王梅並沒有覺出這點,看到歡慶神情淡淡的,於是嘆息了一聲:“哎,日子那麼長,總有點糟心事的,怎麼過不是過呢?還是看開點好。”
“是吧。”歡慶語氣有些冷,“外面涼,回酒店了。”
王梅沒有再說什麼,跟著歡慶走回了酒店。
在酒店大廳裡,遇到了一個有點眼熟的人,對歡慶來說是眼熟,對王梅來說好像不僅僅是眼熟——她看到王梅眼裡的震驚和侷促不安了。
“秦夫人,你怎麼也在這兒呢?”
對面走來的男人穿了一身西裝,皮鞋鋥亮,配上一臉和煦的笑容……歡慶可以感受到他身上散發著一種秦雲彥參加宴會時候的氣息——一股冠冕的虛偽。
“今晚在這有個同學會。”
“哦?”他擺出一臉“我怎麼現在才知道,真是怠慢”的驚訝,回頭就斥責那個跟在他身後的大堂經理,“真是不像話,秦總夫人都到這裡了,不跟我說一聲。同學會的準備怎麼樣了?等下我去看看選單和酒水,讓小余安排好。”
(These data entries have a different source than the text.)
(** X9: an interrupt that reaches [monitor_rollout_until_done] while it
    waits for a poll is handled: the interrupted poll and the "stopped"
    line are the last two events and the call returns.  Any other
    exception raised by a poll is passed on to the caller, the poll that
    raised being the last event.  At the first poll this reads: an
    interrupt gives the first line, the poll and the "stopped" line; any
    other exception gives the first line and the poll, and is raised. *)
Theorem monitor_interrupt_handled (fuel : nat) (rid : json)
    (interval timeout : Z) (w : world S) :
  let run := monitor_rollout_until_done serve fuel rid interval timeout w in
  let q := Req GET (Rollout rid) None in
  exists added,
    trace (snd run) = (trace w ++ Print MsgMonitoring :: added)%list
    /\ (forall q',
          In (Request q' (inl KeyboardInterrupt)) added ->
          fst run = Ret Interrupted
          /\ exists pre,
               added = (pre ++ [Request q' (inl KeyboardInterrupt);
                                Print MsgMonitorStopped])%list)
    /\ (forall q' e,
          e <> KeyboardInterrupt ->
          In (Request q' (inl e)) added ->
          fst run = Exc e
          /\ exists pre, added = (pre ++ [Request q' (inl e)])%list)
    /\ (forall e s' fuel',
          fuel = Datatypes.S fuel' ->
          serve q (srv w) = (inl e, s') ->
          let w1 := World s' (hz w) (clock w)
                      (trace w ++ [Print MsgMonitoring; Request q (inl e)]) in
          (e = KeyboardInterrupt ->
           run = (Ret Interrupted, printed w1 MsgMonitorStopped))
          /\ (e <> KeyboardInterrupt -> run = (Exc e, w1))).
Proof.
  intros run q. subst run.
  remember (monitor_rollout_until_done serve fuel rid interval timeout w)
    as run eqn:Hrun.
  unfold monitor_rollout_until_done in Hrun.
  rewrite bind_print, bind_time in Hrun.
  set (w0 := printed w MsgMonitoring) in Hrun.
  set (start := QArith_base.Qmake (clock w0) (hz w0)) in Hrun.
  assert (Ht0 : trace w0 = (trace w ++ [Print MsgMonitoring])%list) by reflexivity.
  destruct (monitor_loop_raised rid interval timeout start fuel w0)
    as [added [Ha Hr]].
  assert (Hcases :
            (fst (monitor_loop serve fuel rid interval timeout start w0)
             = Exc KeyboardInterrupt
             /\ run = (Ret Interrupted,
                       printed (snd (monitor_loop serve fuel rid interval timeout
                                       start w0)) MsgMonitorStopped))
            \/ (fst (monitor_loop serve fuel rid interval timeout start w0)
                <> Exc KeyboardInterrupt
                /\ run = monitor_loop serve fuel rid interval timeout start w0)).
  { unfold except_interrupt in Hrun.
    destruct (monitor_loop serve fuel rid interval timeout start w0)
      as [[x|e|] w'] eqn:Hl; cbn [fst snd].
    - right. split; [discriminate | exact Hrun].
    - destruct e; try (right; split; [discriminate | exact Hrun]).
      left. split; [reflexivity | exact Hrun].
    - right. split; [discriminate | exact Hrun]. }
  destruct Hcases as [[Hki Hrn] | [Hnki Hrn]].
  - exists (added ++ [Print MsgMonitorStopped])%list.
    split; [|split; [|split]].
    + rewrite Hrn. cbn [snd printed trace]. rewrite Ha, Ht0, <- !app_assoc.
      reflexivity.
    + intros q' Hin. split; [rewrite Hrn; reflexivity|].
      apply in_app_or in Hin. destruct Hin as [Hin|[Hin|[]]]; [|discriminate Hin].
      destruct (Hr q' _ Hin) as [_ [pre Hpre]].
      exists pre. rewrite Hpre, <- app_assoc. reflexivity.
    + intros q' e Hne Hin. exfalso.
      apply in_app_or in Hin. destruct Hin as [Hin|[Hin|[]]]; [|discriminate Hin].
      destruct (Hr q' _ Hin) as [Hf _]. rewrite Hki in Hf. congruence.
    + intros e s' fuel' Hfuel Hs w1. rewrite Hfuel in Hrun.
      cbn [monitor_loop] in Hrun. unfold session_get in Hrun. fold q in Hrun.
      unfold except_interrupt in Hrun.
      change (srv w) with (srv w0) in Hs.
      rewrite (bind_http_exn _ _ _ _ _ _ Hs) in Hrun.
      assert (Hw1 : World s' (hz w0) (clock w0) (trace w0 ++ [Request q (inl e)])
                    = w1).
      { unfold w1. rewrite Ht0, <- app_assoc. reflexivity. }
      rewrite Hw1 in Hrun.
      split.
      * intros ->. exact Hrun.
      * intros Hne. destruct e; try exact Hrun. congruence.
  - exists added.
    split; [|split; [|split]].
    + rewrite Hrn, Ha, Ht0, <- app_assoc. reflexivity.
    + intros q' Hin. exfalso. destruct (Hr q' _ Hin) as [Hf _]. exact (Hnki Hf).
    + intros q' e Hne Hin. rewrite Hrn. exact (Hr q' e Hin).
    + intros e s' fuel' Hfuel Hs w1. rewrite Hfuel in Hrun.
      cbn [monitor_loop] in Hrun. unfold session_get in Hrun. fold q in Hrun.
      unfold except_interrupt in Hrun.
      change (srv w) with (srv w0) in Hs.
      rewrite (bind_http_exn _ _ _ _ _ _ Hs) in Hrun.
      assert (Hw1 : World s' (hz w0) (clock w0) (trace w0 ++ [Request q (inl e)])
                    = w1).
      { unfold w1. rewrite Ht0, <- app_assoc. reflexivity. }
      rewrite Hw1 in Hrun.
      split.
      * intros ->. exact Hrun.
      * intros Hne. destruct e; try exact Hrun. congruence.
Qed.

(** ** Device history and the device loop *)

Lemma get_or_dict (v : json) (k : string) (d : json) :
  is_dict v = true -> get_or v k d = inr (field_or v k d).
Proof. destruct v; try discriminate. reflexivity. Qed.

Lemma print_actions_run (actions : list json) :
  Forall (fun a => action_ok a = true) actions ->
  forall w : world S,
    print_actions actions w
    = (Ret tt,
       World (srv w) (hz w) (clock w)
         (trace w ++ map (fun a => Print (history_line a)) actions)).
Proof.
  induction 1 as [|act rest Hact _ IH]; intros w.
  - cbn. rewrite app_nil_r. destruct w; reflexivity.
  - unfold action_ok in Hact.
    apply andb_true_iff in Hact. destruct Hact as [Hact Hst].
    apply andb_true_iff in Hact. destruct Hact as [Hd Hds].
    cbn [print_actions map].
    rewrite (get_or_dict act "distributionSet" _ Hd).
    unfold lift at 1. rewrite bind_ret.
    rewrite !(get_or_dict _ _ _ Hds).
    unfold lift at 1. rewrite bind_ret. unfold lift at 1. rewrite bind_ret.
    rewrite (get_or_dict act "status" _ Hd).
    unfold lift at 1. rewrite bind_ret.
    rewrite (get_or_dict _ "execution" _ Hst).
    unfold lift at 1. rewrite bind_ret.
    rewrite (get_or_dict act "createdAt" _ Hd).
    unfold lift at 1. rewrite bind_ret.
    rewrite bind_print, IH. unfold printed, history_line. cbn [srv hz clock trace].
    rewrite <- app_assoc. reflexivity.
Qed.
那大堂經理一臉苦相:“是是是,這不是……我們都不知道她是秦總的夫人嘛。這次是……”
“這次是我同學給選的時間地點,我只負責參加。”歡慶接了話頭,有點頭疼這種場景,“我覺得還是不要這麼大費周章了吧,該怎麼辦還怎麼辦,我就來吃個飯。”